Tuttavia, una delle politiche più durature dell'Australia è il trattamento offshore, che prevede la detenzione di persone nel Pacifico in attesa di essere reinsediate in un'altra nazione.
La sua importanza nel difendere i confini del Paese e nel "rompere il modello di business" dei trafficanti di esseri umani è stata sostenuta da sette primi ministri successivi.
Il governo del primo ministro Anthony Albanese spenderà enormi somme di denaro, tra cui 486 milioni di dollari australiani (255 milioni di sterline; 320 milioni di dollari) quest'anno, per mantenere Nauru aperto come deterrente, anche se la struttura è vuota.
Maria ha vissuto l'esperienza di essere trasportata bruscamente in aereo da Nauru. Dopo essere stata imprigionata sull'isola per più di un anno, nel 2014 è stata evacuata a Sydney a causa di un grave problema ai reni.
Maria, una somala sopravvissuta alle mutilazioni genitali femminili, è fuggita dalla guerra civile e ha viaggiato fino all'Australia nel corso di diverse settimane in aereo e in barca.
Quando ha lasciato la casa per l'ultima volta, suo fratello minore l'ha implorata: "Promettimi solo di non morire". .
Maria, che non vuole usare il suo cognome, dice: "Questo mi ha spezzato perché abbiamo molti vicini e cugini che sono morti nel Mediterraneo".

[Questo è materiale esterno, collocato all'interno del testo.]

(** * Batch scheduling and publishing pipeline

    A shallow embedding of the scheduling core of the two Facebook
    uploader pages of the repository:

    - [Uploader]   : the single-destination scheduler (UploaderPage),
      with its manual and smart slot allocators, [uploadPost] and
      [handleSchedulingProcess];
    - [CrossPost]  : the cross-destination reposting flow (CrossPostPage),
      with [uploadCrossPost], its history of already reposted items and
      its own [handleSchedulingProcess];
    - [UploaderPage], [CrossPostPage] : what the two pages do around the
      scheduler: connecting ([handleFetchPages], [handleLogout], the
      session kept in localStorage), the test upload, the posts of the
      source page, the selection and the filter on likes and comments;
    - [Gemini]     : the two caption functions of the caption service,
      with their fallback captions;
    - [Color]      : the colour utilities of types.ts.

    Conventions of the embedding.

    - A JavaScript [Date] is its time value: milliseconds since the epoch
      (UTC), a [Z].  Local fields ([getHours], [setHours], ...) are taken
      in a zone with a fixed offset [tz] (minutes east of UTC); daylight
      saving changes are not modelled.  A date-only string such as
      "2024-01-15" is read as midnight UTC of that day, as [new Date] does.
    - Strings are ASCII; [toLowerCase] maps A-Z.
    - A number that need not be an integer (an alpha, a percentage) is a
      double: a primitive float.
    - An awaited call to a collaborator (caption generation, a Graph API
      request) is an oracle: its result is supplied from outside, either a
      value or a thrown [Error] with its message ([Exc]).  The world gives
      the answer to the request made for queue position [i]; the request
      bodies (tokens, captions, media, publish times) are not data of the
      model.
    - React state is passed explicitly.  Setter calls are applied in
      program order; the refs ([schedulerCancelToken], [isPausedRef]) are
      fields of the same record, [isPausedRef] following [isPaused] at
      once.  The wall-clock string that [addLog] attaches to an entry is
      left out.
    - While the runner is suspended at an [await], the user may press the
      start/stop toggle or the pause button; those presses are supplied by
      the environment as lists of [UIAction]: one list for every second of
      a pause wait, one for the time an item is in flight.  When the
      presses of a pause wait have run out with the pause flag still set,
      nothing will clear it and the runner polls for ever ([Waiting]).
    - Beside the React state the record carries [effects], the calls made
      to collaborators and callbacks so far, newest first.

    Part I is the model, followed by the specification's wording of the
    allocators, the observations the properties are stated with, and
    sample inputs; the scheduler comes first, then the colours, the
    caption service and the rest of the two pages.  Part II holds the
    properties.
*)

From Stdlib Require Import ZArith List String Ascii Bool Lia Arith.
From Stdlib Require Import Sorting.Sorted Sorting.Permutation.
From Stdlib Require Import DecimalString.
From Stdlib Require Floats.
Import ListNotations.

Maria racconta alla BBC che il suo tempo in mare sembrava non finire mai. A bordo non c'era un bagno e la barca era piccola "come un kayak". "Ero così malata che avevo le allucinazioni. Non riuscivo a smettere di pensare a mio fratello. Come avrei voluto non ingannarlo". "Alla fine furono salvati dalla Marina australiana e trasportati a Nauru.
Maria ha ricordi vividi e intensi dell'isola. Descrive di aver camminato su pietre appuntite nel caldo soffocante con i piedi tagliati e bruciati. Continua dicendo che "la muffa verde e nera che cresceva su tutto" ricopriva la sua tenda a causa dell'umidità.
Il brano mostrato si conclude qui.